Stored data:
================================

(* ===== verification/Task.v ===== *)
(** * star9-task: tasks and the task filesystem

    Models [Task], [TaskFs] and the handles of [crates/star9-task/src/lib.rs].

    A [Task] of the source is an [Arc<TaskInner>]: here an index into the tasks of
    the world.  The handles behind [Box<dyn FileHandle>] are the values of [H]; the
    world [W] keeps the tasks next to whatever those handles and the namespaces of
    the tasks live in ([TaskNamespaces] is what the tasks use of star9-vfs).  A
    driver is an index into [drivers], 0 being the driver [auto] of [TaskFs::new].

    The lock of a descriptor table is held while a method of one of its handles
    runs, so it is a flag of the table: a call that needs the lock while it is held
    by its own thread never returns, which is [NoFuel]. *)

From stdpp Require Import base list numbers option strings pretty.
From Stdlib Require Import ZArith Lia Ascii.
From S2P Require Import Prelude Strs RcText BTree Core FsTrait Vfs Field.

Local Open Scope Z_scope.

(** ** Data *)

Record TaskState := mkTaskState {
  st_alias : string;
  st_kind : string;
  st_cmd : string;
  st_env : list string;
  st_exit : string;
  st_dir : string
}.

Record OpenFile (H : Type) := mkOpenFile { of_file : H; of_path : string }.
Arguments mkOpenFile {H}. Arguments of_file {H}. Arguments of_path {H}.

Record FdTable (H : Type) := mkFdTable {
  ft_files : btree Z (OpenFile H);
  ft_next : Z;
  ft_locked : bool
}.
Arguments mkFdTable {H}. Arguments ft_files {H}. Arguments ft_next {H}. Arguments ft_locked {H}.

Record TaskInner (H : Type) := mkTaskInner {
  ti_driver : nat;
  ti_parent : option nat;
  ti_ns : nat;
  ti_id : Z;
  ti_state : TaskState;
  ti_fds : FdTable H;
  ti_worker : option string;
  ti_export : option nat
}.
Arguments mkTaskInner {H}. Arguments ti_driver {H}. Arguments ti_parent {H}.
Arguments ti_ns {H}. Arguments ti_id {H}. Arguments ti_state {H}. Arguments ti_fds {H}.
Arguments ti_worker {H}. Arguments ti_export {H}.

(** The tasks, and the maps of the one [TaskFs] they belong to. *)
Record TaskStore (H : Type) := mkTaskStore {
  ts_tasks : list (TaskInner H);
  ts_drivers : btree string nat;
  ts_resources : btree string nat;
  ts_aliases : btree string nat;
  ts_next_id : Z
}.
Arguments mkTaskStore {H}. Arguments ts_tasks {H}. Arguments ts_drivers {H}.
Arguments ts_resources {H}. Arguments ts_aliases {H}. Arguments ts_next_id {H}.

Class HasTasks (W H : Type) := {
  tasks_of : W → TaskStore H;
  set_tasks : TaskStore H → W → W;
  tasks_set s w : tasks_of (set_tasks s w) = s;
  set_tasks_set s s' w : set_tasks s (set_tasks s' w) = set_tasks s w;
  set_tasks_id w : set_tasks (tasks_of w) w = w
}.

(** What tasks use of namespaces: [Arc<Namespace>] is an index, a [FsRef] another. *)
Class TaskNamespaces (W H : Type) := {
  ns_new : M W nat;
  ns_clone : nat → M W nat;
  ns_self : nat → M W nat;
  ns_bind : nat → nat → string → string → BindMode → M W unit;
  ns_unbind : nat → nat → string → string → M W unit;
  ns_open : nat → FsContext → string → M W H;
  ns_format_bindings : nat → M W string
}.

Record TaskDriver (W : Type) := mkTaskDriver {
  td_check : nat → M W bool;
  td_start : nat → M W unit
}.
Arguments mkTaskDriver {W}. Arguments td_check {W}. Arguments td_start {W}.

(** ** The handles of the task filesystem *)

Record TaskFieldHandle := mkTaskFieldHandle {
  tf_task : nat;
  tf_name : string;
  tf_data : list byte;
  tf_written : list byte;
  tf_offset : Z
}.

Record FdProxy := mkFdProxy { fp_task : nat; fp_fd : Z }.
Record NewTaskHandle := mkNewTaskHandle { nt_kind : string; nt_data : option (list byte); nt_offset : Z }.

(** The handle of [ControlFile::new("ctl", ..)] for a task, its callback being
    [ctl_command] below. *)
Record TaskCtlHandle := mkTaskCtlHandle { tc_task : nat; tc_buf : list byte }.

Class BoxTask (H : Type) := {
  #[global] task_box_dir :: BoxDir H;
  box_field : TaskFieldHandle → H;
  box_proxy : FdProxy → H;
  box_new : NewTaskHandle → H;
  box_ctl : TaskCtlHandle → H
}.

(** A [u32] counter taken and moved on. *)
Definition next_u32 (n : Z) : option Z := if n =? U32_MAX then None else Some (n + 1).

Module Task.

Section Task.
Context {W H : Type} `{!HasTasks W H} `{!TaskNamespaces W H} `{!FileHandle W H} `{!BoxTask H}.
Context (table : nat → FileSystem W H) (drivers : nat → TaskDriver W).

(** ** Locks *)

Definition store : M W (TaskStore H) := gets tasks_of.

Definition update_store (f : TaskStore H → TaskStore H) : M W unit :=
  modify (λ w, set_tasks (f (tasks_of w)) w).

Definition set_ts_tasks (l : list (TaskInner H)) (s : TaskStore H) : TaskStore H :=
  mkTaskStore l (ts_drivers s) (ts_resources s) (ts_aliases s) (ts_next_id s).
Definition set_drivers (d : btree string nat) (s : TaskStore H) : TaskStore H :=
  mkTaskStore (ts_tasks s) d (ts_resources s) (ts_aliases s) (ts_next_id s).
Definition set_resources (r : btree string nat) (s : TaskStore H) : TaskStore H :=
  mkTaskStore (ts_tasks s) (ts_drivers s) r (ts_aliases s) (ts_next_id s).
Definition set_aliases (a : btree string nat) (s : TaskStore H) : TaskStore H :=
  mkTaskStore (ts_tasks s) (ts_drivers s) (ts_resources s) a (ts_next_id s).
Definition set_next_id (n : Z) (s : TaskStore H) : TaskStore H :=
  mkTaskStore (ts_tasks s) (ts_drivers s) (ts_resources s) (ts_aliases s) n.
(** The rest of [announce], where the listener is registered and the phase set. *)
Lemma announce_rest_does w k addr s : net_inv w →
  nw_conns w !! k = Some s → cs_phase s ≠ Connected → cs_phase s ≠ Listening →
  cs_local s = addr → addr ≠ "" →
  let c := mkNetConn (conn_name k) k in
  does (NetDevice.register_listener addr (cn_id c) ;; announce_done c) w
    (λ _ w', bt_get addr (nw_listeners w') = Some (conn_name k)).
Proof.
  intros Hw Hk Hp1 Hp2 Ha Hne c.
  pose proof (ni_conns w Hw _ _ Hk) as Hok.
  destruct (conn_ok_at_rest s Hok) as [He Hpe]; [done..|].
  unfold does, NetDevice.register_listener, announce_done, update_inner, inner, set_inner.
  unfold_eff. cbn. unfold bt_mem. destruct (bt_get addr (nw_listeners w)) eqn:Hget.
  { by split_and!. }
  cbn. rewrite Hk, Hpe.
  match goal with |- context [<[k := ?x]> _] => set (s' := x) end.
  split_and!.
  - eapply (inv_update w k s s' (bt_insert addr (conn_name k) (nw_listeners w))); [done|done|by apply conn_ok_listening; [congruence|constructor]| |].
    + intros e Hin. by apply elem_of_nil in Hin.
    + intros a id. rewrite bt_get_insert. split.
      * case_decide as Hd.
        -- intros [= <-]. exists k, s'. rewrite list_lookup_insert_eq by (by eapply lookup_lt_Some).
           split_and!; [done|done|]. split; [done|]. cbn. congruence.
        -- intros H. apply (ni_listeners w Hw) in H as (k' & t & Ht & -> & Hl).
           exists k', t. rewrite list_lookup_insert_ne; [done|]. intros ->.
           rewrite Hk in Ht. injection Ht as <-. by destruct Hl.
      * intros (k' & t & Ht & -> & Hl). destruct (decide (k' = k)) as [->|Hkk].
        -- rewrite list_lookup_insert_eq in Ht by (by eapply lookup_lt_Some).
           injection Ht as <-. destruct Hl as [_ Hl]. cbn in Hl. rewrite decide_True by congruence. done.
        -- rewrite list_lookup_insert_ne in Ht by done. case_decide as Hd.
           ++ subst a. assert (bt_get addr (nw_listeners w) = Some (conn_name k')) as H
                by (apply (ni_listeners w Hw); eauto). congruence.
           ++ apply (ni_listeners w Hw). eauto.
  - eapply (gentle_set w k s s' (bt_insert addr (conn_name k) (nw_listeners w))); [done|congruence].
  - apply bt_get_insert_eq.
Qed.

Lemma announce_does w c addr : net_inv w → known w c →
  does (announce c addr) w (λ _ w', bt_get (trim addr) (nw_listeners w') = Some (cn_id c)).
Proof.
  intros Hw Hc. unfold announce. apply does_if; intros Hne; [by apply does_fail|].
  eapply does_bind; [by apply announce_claim_does|].
  intros a w1 Hw1 Hg [-> (s & Hs & Hp1 & Hp2 & Hl)].
  destruct Hc as (k & Hk & ->). eapply announce_rest_does; eauto using is_empty_ne.
Qed.

(** ** Dialing *)

(** The listener at an address is a connection that listens there. *)
Lemma listener_does w addr : net_inv w →
  does (NetDevice.listener addr) w (λ found w', w' = w ∧
    ∀ c, found = Some c → ∃ k s, (k < length (nw_conns w))%nat ∧ c = mkNetConn (conn_name k) k ∧
      nw_conns w !! k = Some s ∧ listens s addr).
Proof.
  intros Hw. unfold does, NetDevice.listener, NetDevice.listener_id, NetDevice.lookup_ok.
  unfold_eff. cbn.
  destruct (bt_get addr (nw_listeners w)) as [id|] eqn:Hg; cbn; split_and!; try done.
  intros c Hc. apply (ni_listeners w Hw) in Hg as (k & s & Hs & -> & Hl).
  apply (ni_resources w Hw) in Hc as (k' & Hk' & Heq & ->). apply (inj conn_name) in Heq as <-.
  exists k, s. split_and!; done || by destruct Hl.
Qed.
(* ===== verification/HttpText.v ===== *)
(** * star9-fs: HTTP messages and their texts

    Models the data [HttpFs], [HttpFsHandler] and [R2Fs] of
    [crates/star9-fs/src/lib.rs] and [crates/star9-fs/src/http_server.rs] share:
    requests and responses, headers, the textual forms of modes and metadata,
    directory listings and multipart bodies.

    A header map is a [BTreeMap].  Positions in a body are [nat]s. *)

From stdpp Require Import base list numbers option strings pretty.
From Stdlib Require Import ZArith Lia Ascii.
From S2P Require Import Prelude Strs RcText BTree Core FsTrait MemFs Field.

Local Open Scope Z_scope.

(** ** Strings *)

Definition ascii_lower (a : ascii) : ascii :=
  let n := N_of_ascii a in
  if ((65 <=? n) && (n <=? 90))%N then ascii_of_N (n + 32) else a.

Fixpoint to_ascii_lowercase (s : string) : string :=
  match s with
  | EmptyString => ""
  | String a s' => String (ascii_lower a) (to_ascii_lowercase s')
  end.

Definition eq_ignore_ascii_case (a b : string) : bool :=
  bool_decide (to_ascii_lowercase a = to_ascii_lowercase b).

(** [s.trim_end_matches(c)] and [s.trim_matches(c)] *)
Fixpoint trim_end_char (c : ascii) (s : string) : string :=
  match s with
  | EmptyString => ""
  | String a s' =>
      let r := trim_end_char c s' in
      if is_empty_str r && bool_decide (a = c) then "" else String a r
  end.

Definition trim_char (c : ascii) (s : string) : string := trim_end_char c (trim_start_char c s).

(** [s.split_once(p)] for a string [p]; its second part is what [s.find(p)] leaves
    behind the match. *)
Fixpoint split_once_str (p s : string) : option (string * string) :=
  match strip_prefix p s with
  | Some r => Some ("", r)
  | None =>
      match s with
      | EmptyString => None
      | String a s' =>
          match split_once_str p s' with
          | Some (l, r) => Some (String a l, r)
          | None => None
          end
      end
  end.

(** [s.find('/').map(|i| &s[i..]).unwrap_or("/")] *)
Definition from_slash (s : string) : string :=
  match split_once "/" s with Some (_, r) => String "/" r | None => "/" end.

(** [s.split(c).next().unwrap_or(s)] *)
Definition before_char (c : ascii) (s : string) : string := default s (head (split_on c s)).

Definition DQUOTE : ascii := "034"%char.

Definition parse_u64 : string → option Z := parse_unsigned U64_MAX.

(** ** Messages *)

Inductive Method := GET | HEAD | PUT | DELETE | PATCH | OtherMethod (name : string).

#[global] Instance Method_eq_dec : EqDecision Method.
Proof. solve_decision. Defined.

Definition MOVE : Method := OtherMethod "MOVE".

Abbreviation Headers := (btree string string).

Record HttpRequest := mkRequest {
  rq_method : Method;
  rq_url : string;
  rq_headers : Headers;
  rq_body : list byte
}.

Record HttpResponse := mkResponse {
  rp_status : Z;
  rp_headers : Headers;
  rp_body : list byte
}.

Definition response_new (status : Z) : HttpResponse := mkResponse status [] [].
Definition with_header (key value : string) (r : HttpResponse) : HttpResponse :=
  mkResponse (rp_status r) (bt_insert key value (rp_headers r)) (rp_body r).
Definition with_body (body : list byte) (r : HttpResponse) : HttpResponse :=
  mkResponse (rp_status r) (rp_headers r) body.

Module HttpText.

(** [headers.iter().find(|(key, _)| key.eq_ignore_ascii_case(name))] *)
Fixpoint header_value (headers : Headers) (name : string) : option string :=
  match headers with
  | [] => None
  | (k, v) :: rest => if eq_ignore_ascii_case k name then Some v else header_value rest name
  end.

(** ** Modes and times *)

(** The mode of type-and-permission bits. *)
Definition mode_of_bits (bits : Z) : Z :=
  let perm := Z.land bits 511 in
  let type := Z.land bits 61440 in
  if type =? 16384 then Z.lor FileMode.DIR (FileMode.from_perm perm)
  else if type =? 40960 then Z.lor FileMode.SYMLINK (FileMode.from_perm perm)
  else FileMode.from_perm perm.

Definition parse_http_mode (mode : string) : Z :=
  match parse_u32 mode with
  | None => FileMode.from_perm 420
  | Some bits => mode_of_bits bits
  end.

Definition format_http_mode (mode : Z) : string := pretty (FileMode.unix_type_and_perm mode).

Definition unix_secs (t : Z) : Z := Z.max 0 t / 1000000000.
Definition unix_micros (t : Z) : Z := Z.max 0 t / 1000.

Definition dir_mode (perm : Z) : Z := Z.lor FileMode.DIR (FileMode.from_perm perm).
Definition symlink_mode (perm : Z) : Z := Z.lor FileMode.SYMLINK (FileMode.from_perm perm).

(** ** Metadata in headers *)

Definition parse_http_content_range_size (value : string) : option Z :=
  match split_once "/" value with Some (_, r) => parse_u64 (trim r) | None => None end.

Definition default_http_mode (content_type : string) : Z :=
  if decide (content_type = "application/x-directory") then dir_mode 493
  else if decide (content_type = "application/x-symlink") then symlink_mode 511
  else FileMode.from_perm 420.

Definition parse_owner (value : string) : Z * Z :=
  match split_once ":" value with
  | Some (uid, gid) => (default 0 (parse_u32 uid), default 0 (parse_u32 gid))
  | None => (0, 0)
  end.

(** [UNIX_EPOCH + Duration::from_secs(secs)], which panics beyond [SystemTime]. *)
Definition epoch_secs (secs : Z) : Result Z :=
  if secs <=? I64_MAX then Ok (secs * 1000000000) else Panic.

Definition header_size (headers : Headers) (body_len : Z) : Z :=
  match header_value headers "Content-Length" ≫= parse_u64 with
  | Some n => n
  | None => default body_len (header_value headers "Content-Range" ≫= parse_http_content_range_size)
  end.

Definition parse_http_metadata (name : string) (headers : Headers) (body_len : Z) : Result Metadata :=
  let content_type := default "" (header_value headers "Content-Type") in
  let mode := match header_value headers "Content-Mode" with
    | Some m => parse_http_mode m | None => default_http_mode content_type end in
  let size := header_size headers body_len in
  modified ← match header_value headers "Content-Modified" ≫= parse_u64 with
    | Some secs => epoch_secs secs | None => Ok UNIX_EPOCH end;
  let '(uid, gid) := match header_value headers "Content-Ownership" with
    | Some value => parse_owner value | None => (0, 0) end in
  Ok (mkMetadata (base_name name) mode (if FileMode.is_dir mode then Z.max size 2 else size)
        modified uid gid).

(** ** Directory listings *)

(** A directory entry of which only the name and the mode are known. *)
Definition listed_entry (name : string) (mode : Z) : DirEntry :=
  mkDirEntry name (mkMetadata name mode (if FileMode.is_dir mode then 2 else 0) UNIX_EPOCH 0 0).

Definition parse_listing_line (line : string) : option DirEntry :=
  match split_whitespace_str line with
  | [] => None
  | name :: rest =>
      let mode := match rest with
        | m :: _ => parse_http_mode m
        | [] => if ends_with_char "/" name then dir_mode 493 else FileMode.from_perm 420
        end in
      Some (listed_entry (trim_end_char "/" name) mode)
  end.

Definition parse_http_directory (body : list byte) : list DirEntry :=
  omap parse_listing_line (str_lines (from_utf8_lossy body)).

(** ** Parameters of a header *)

(** One turn of the loop over the parts. *)
Definition header_parameter (params : Headers) (part : string) : Headers :=
  match split_once "=" (trim part) with
  | None => params
  | Some (key, raw) =>
      bt_insert (to_ascii_lowercase (trim key)) (trim_char DQUOTE (trim raw)) params
  end.

Definition parse_header_parameters (value : string) : string * Headers :=
  match split_on ";" value with
  | [] => ("", [])
  | media :: parts => (to_ascii_lowercase (trim media), foldl header_parameter [] parts)
  end.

================================

Work instructions:
Return the span of lines in the data above that opens at the line with "mkResponse (rp_status r) (rp_headers" and closes at the line with "None => FileMode.from_perm 420", exactly, ends included, nothing else.

Written answer:
  mkResponse (rp_status r) (rp_headers r) body.

Module HttpText.

(** [headers.iter().find(|(key, _)| key.eq_ignore_ascii_case(name))] *)
Fixpoint header_value (headers : Headers) (name : string) : option string :=
  match headers with
  | [] => None
  | (k, v) :: rest => if eq_ignore_ascii_case k name then Some v else header_value rest name
  end.

(** ** Modes and times *)

(** The mode of type-and-permission bits. *)
Definition mode_of_bits (bits : Z) : Z :=
  let perm := Z.land bits 511 in
  let type := Z.land bits 61440 in
  if type =? 16384 then Z.lor FileMode.DIR (FileMode.from_perm perm)
  else if type =? 40960 then Z.lor FileMode.SYMLINK (FileMode.from_perm perm)
  else FileMode.from_perm perm.

Definition parse_http_mode (mode : string) : Z :=
  match parse_u32 mode with
  | None => FileMode.from_perm 420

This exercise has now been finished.